Abstract
The current invention relates to gene therapy approaches for the treatment of SCA3, in particular RNAi based gene therapy approaches utilizing a total knockdown approach. The inventors provide for selected target regions and/or target sequences for which highly efficient knockdown of the ATXN3 gene expression can be advantegeously obtained in human neuronal cells and in mouse models relevant for SCA3.
Claims
1. An expression cassette encoding a double stranded RNA comprising a first RNA sequence and a second RNA sequence, wherein the first and second RNA sequence are substantially complementary, wherein the first RNA sequence has a sequence length of at least 19 nucleotides and is substantially complementary to a target RNA sequence comprised in an RNA encoded by a human ATXN3 gene.
2. The expression cassette according to claim 1, wherein the target RNA sequence is comprised in the region 5′ to the RNA sequence encoded by the sequence corresponding with nucleotides 942-1060 of SEQ ID NO. 2 of the human ATXN3 gene.
3. The expression cassette according to claim 2, wherein the target RNA sequence is comprised in the RNA sequence encoded by the region 390-456 of SEQ ID NO.2 and sequences 3′ therefrom.
4. The expression cassette according to claim 2, wherein the target RNA sequence is selected from the group consisting of consisting of SEQ ID NOs. 9-13.
5. The expression cassette according to claim 1, wherein the first and second RNA sequences are comprised in a pre-miRNA scaffold, a pri-miRNA scaffold or a shRNA.

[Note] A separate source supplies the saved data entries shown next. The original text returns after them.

(** [v[i][key] = x] for the [i]-th item [user] of the loop over [v], with
    [user] a dict: the loop got [user] out of a list (the items of a dict
    or str are strings, never dicts), and the dict at place [i] of that
    list is updated where it is. *)
Definition py_setitem_at (v : pyval) (i : nat) (key : string) (x : pyval) : result pyval :=
  match v with
  | PList l =>
      match l !! i with
      | Some (PDict d) => Ok (PList (<[i := PDict (<[key := x]> d)]> l))
      | _ => Raise TypeError
      end
  | _ => Raise TypeError
  end.

(** [max([...], default=0) + 1] over the list [ids].  On numbers this is
    Python's [max] followed by [+ 1].  A list holding anything that is not
    a number makes the expression raise [TypeError]: [>] between a number
    and a str, list, dict or None raises it, and so does [+ 1] on whichever
    of these a [max] among themselves returns. *)
Definition next_id (ids : list pyval) : result pyval :=
  match mapM as_number ids with
  | None => Raise TypeError
  | Some [] => Ok (of_number (num_succ (NInt 0)))
  | Some (first :: rest) => Ok (of_number (num_succ (num_max first rest)))
  end.

(** ** The data model *)

(** [@dataclass class User]; [active] defaults to [True].  A dataclass
    does not check its type hints: [id] holds whatever number
    [max(...) + 1] gave, an [int] on a store whose ids are [int]s. *)
Record User : Type := mkUser {
  User_id : pyval;
  User_name : string;
  User_email : string;
  User_active : bool
}.

Definition to_dict (self : User) : pyval :=
  PDict (<["id" := User_id self]>
        (<["name" := PStr (User_name self)]>
        (<["email" := PStr (User_email self)]>
        (<["active" := PBool (User_active self)]> ∅)))).

(** ** The [json] library and the files

    [json.dump] and [json.load] belong to Python, not to this program: they
    are a parameter of the development, and so is the kind of text a file
    holds.  [json_dump obj indent] is the text [json.dump(obj, file,
    indent=indent)] writes; [json_load] parses a file's text, or raises
    ([JSONDecodeError] on text that is not JSON, another exception when the
    text cannot even be read, as [UnicodeDecodeError] on bytes that are no
    text). *)
Class Json : Type := {
  text : Type;
  json_dump : pyval -> nat -> text;
  json_load : text -> result pyval
}.

(** The instance the worked examples run on: a file is described by what
    [json.load] makes of it. *)
Inductive document : Type :=
| Parses (v : pyval)
| Malformed
| Undecodable.

Definition document_json : Json := {|
  text := document;
  json_dump := fun obj _ => Parses obj;
  json_load := fun t =>
    match t with
    | Parses v => Ok v
    | Malformed => Raise JSONDecodeError
    | Undecodable => Raise UnicodeDecodeError
    end
|}.

Section Manager.
Context {J : Json}.

(** What a path names: a regular file with its text, or something that
    cannot be opened (a directory, a file the process has no right to). *)
Inductive node : Type :=
| File (content : text)
| NoAccess.

(** The file system: the paths that exist. *)
Abbreviation filesystem := (gmap string node).

(** What the operating system does with one attempt to write a file, for
    causes the file system above does not show (a full disk, a read-only
    volume, a missing directory): the write goes through, [open] raises, or
    [json.dump] raises after the file was emptied and [written] went in. *)
Inductive write_outcome : Type :=
| WriteOk
| OpenFails
| DumpFails (written : text).

(** [open(path, 'r')] and the read of the whole file. *)
Definition read_file (fs : filesystem) (path : string) : result text :=
  match fs !! path with
  | None => Raise FileNotFoundError
  | Some NoAccess => Raise PermissionError
  | Some (File content) => Ok content
  end.

(** [with open(path, 'w') as file: <write content>]: the file system
    afterwards, and how the block ended. *)
Definition write_file (w : write_outcome) (fs : filesystem) (path : string) (content : text)
  : result unit * filesystem :=
  match fs !! path with
  | Some NoAccess => (Raise PermissionError, fs)
  | _ =>
      match w with
      | WriteOk => (Ok tt, <[path := File content]> fs)
      | OpenFails => (Raise OSError, fs)
      | DumpFails written => (Raise OSError, <[path := File written]> fs)
      end
  end.

(** [class UserManager]: its two attributes. *)
Record UserManager : Type := mkUserManager {
  filename : string;
  users : pyval
}.

(** What a method can change: the manager and the files. *)
Definition world : Type := UserManager * filesystem.

(** A method body: it reads and changes the world, and returns or raises;
    an exception leaves the world as it was when it was raised. *)
Definition M (A : Type) : Type := world -> result A * world.

#[global] Instance M_monad : Monad M := {
  ret := fun A a s => (Ok a, s);
  bind := fun A B c k s =>
    match c s with
    | (Ok a, s') => k a s'
    | (Raise e, s') => (Raise e, s')
    end
}.

(** A pure computation inside a method. *)
Definition lift {A : Type} (c : result A) : M A := fun s => (c, s).

(** [try: body except ...: handler(e)]. *)
Definition try_except {A : Type} (body : M A) (handler : exn -> M A) : M A :=
  fun s =>
    match body s with
    | (Ok a, s') => (Ok a, s')
    | (Raise e, s') => handler e s'
    end.

Definition get_self : M UserManager := fun s => (Ok (fst s), s).

(** [self.users = v], also for a change made inside the object
    [self.users] names. *)
Definition set_users (v : pyval) : M unit :=
  fun s => (Ok tt, (mkUserManager (filename (fst s)) v, snd s)).

Definition open_write (w : write_outcome) (path : string) (content : text) : M unit :=
  fun s => let (r, fs) := write_file w (snd s) path content in (r, (fst s, fs)).

(** [_load_users]: the three handlers all give the empty list. *)
Definition _load_users (fs : filesystem) (path : string) : pyval :=
  match file <- read_file fs path ;; json_load file with
  | Ok data => data
  | Raise FileNotFoundError => PList []
  | Raise JSONDecodeError => PList []
  | Raise _ => PList []
  end.

(** [__init__]: [self.users] is what [_load_users] returns; the log line
    that follows takes [len(self.users)], outside any [try]. *)
Definition __init__ (fs : filesystem) (path : string) : result UserManager :=
  let self := mkUserManager path (_load_users fs path) in
  _ <- py_len (users self) ;;
  ret self.

(** [_save_users]: the whole of [self.users] goes to [self.filename];
    the log line with [len(self.users)] is inside the [try].  Both
    handlers ([IOError], then [Exception]) return [False]. *)
Definition _save_users (w : write_outcome) : M bool :=
  try_except
    (self <- get_self ;;
     open_write w (filename self) (json_dump (users self) 2) ;;
     _ <- lift (py_len (users self)) ;;
     ret true)
    (fun e => match e with
              | FileNotFoundError | PermissionError | OSError => ret false
              | _ => ret false
              end).

(** The loop of [add_user] over the items of [self.users]: [true] when it
    reaches [return None] (an item's email is [email]), [false] when it
    runs to its end. *)
Fixpoint email_taken (email : string) (items : list pyval) : result bool :=
  match items with
  | [] => Ok false
  | user :: rest =>
      e <- py_get user "email" PNone ;;
      if py_eq_str e email then ret true else email_taken email rest
  end.

Definition add_user (w : write_outcome) (name email : string) : M (option User) :=
  try_except
    (if negb (truthy (PStr name)) || negb (truthy (PStr email)) then ret None
     else if negb (str_contains "@" email) then ret None
     else
       self <- get_self ;;
       items <- lift (py_iter (users self)) ;;
       taken <- lift (email_taken email items) ;;
       if taken : bool then ret None
       else
         ids <- lift (map_result (fun user => py_get user "id" (PInt 0)) items) ;;
         new_id <- lift (next_id ids) ;;
         let user := mkUser new_id name email true in
         appended <- lift (py_append (users self) (to_dict user)) ;;
         set_users appended ;;
         success <- _save_users w ;;
         if success : bool then ret (Some user) else ret None)
    (fun _ => ret None).

(** The loops of [get_user] and [delete_user]: the place and the item of
    the first [user] with [user.get("id") == user_id], counting from [i]. *)
Fixpoint find_id (user_id : Z) (i : nat) (items : list pyval) : result (option (nat * pyval)) :=
  match items with
  | [] => Ok None
  | user :: rest =>
      v <- py_get user "id" PNone ;;
      if py_eq_int v user_id then ret (Some (i, user))
      else find_id user_id (S i) rest
  end.

(** [get_user].  Its two log lines write [user_id] into an f-string: the
    warning after the loop, inside the [try], and the error line of the
    handler, from which an exception leaves the method. *)
Definition get_user (user_id : Z) : M (option pyval) :=
  try_except
    (self <- get_self ;;
     items <- lift (py_iter (users self)) ;;
     found <- lift (find_id user_id 0 items) ;;
     match found with
     | Some (_, user) => ret (Some user)
     | None =>
         _ <- lift (int_to_str user_id) ;;
         ret None
     end)
    (fun _ =>
       _ <- lift (int_to_str user_id) ;;
       ret None).

Definition list_users (active_only : bool) : M pyval :=
  try_except
    (self <- get_self ;;
     if active_only then
       items <- lift (py_iter (users self)) ;;
       kept <- lift (filter_result
                 (fun user => a <- py_get user "active" (PBool true) ;; ret (truthy a))
                 items) ;;
       ret (PList kept)
     else ret (users self))
    (fun _ => ret (PList [])).

(** [delete_user].  Its three log lines write [user_id] into an
    f-string: after a save that returned [True], after a loop that found
    nothing, both inside the [try], and in the handler, from which an
    exception leaves the method. *)
Definition delete_user (w : write_outcome) (user_id : Z) : M bool :=
  try_except
    (self <- get_self ;;
     items <- lift (py_iter (users self)) ;;
     found <- lift (find_id user_id 0 items) ;;
     match found with
     | Some (i, _) =>
         changed <- lift (py_setitem_at (users self) i "active" (PBool false)) ;;
         set_users changed ;;
         success <- _save_users w ;;
         if success : bool then
           _ <- lift (int_to_str user_id) ;;
           ret true
         else ret false
     | None =>
         _ <- lift (int_to_str user_id) ;;
         ret false
     end)
    (fun _ =>
       _ <- lift (int_to_str user_id) ;;
       ret false).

6. The expression cassette according to claim 5, wherein the pre-miRNA scaffold or pri-miRNA scaffold is from miR451.
7. The expression cassette according to claim 3, wherein the first RNA sequence is selected from the group consisting of SEQ ID NOs. 14-17.
8. The expression cassette according to claim 7, wherein the first RNA sequence and second RNA sequence are selected from the group consisting of the combinations of SEQ ID NOs. 14 and 18; SEQ ID NOs. 15 and 19; SEQ ID NOs. 16 and 20; SEQ ID NOs. 17 and 21.
9. The expression cassette according to claim 8, wherein the encoded RNA comprises an RNA sequence selected from the group consisting of SEQ ID NOs. 22-29.
10. The expression cassette according to claim 1, wherein the expression cassette comprises a PGK promoter, a CMV promoter, a neuron-specific promoter, a astrocyte-specific promoter or a CBA promoter operably linked to the nucleic acid sequence encoding the first RNA sequence and the second RNA sequence.
11. A gene therapy vector comprising the expression cassette according to claim 1.
12. The gene therapy vector according to claim 11, wherein the vector is an AAV vector.
13. A method of treatment, comprising administering to a subject in need thereof a gene therapy vector according to claim 11.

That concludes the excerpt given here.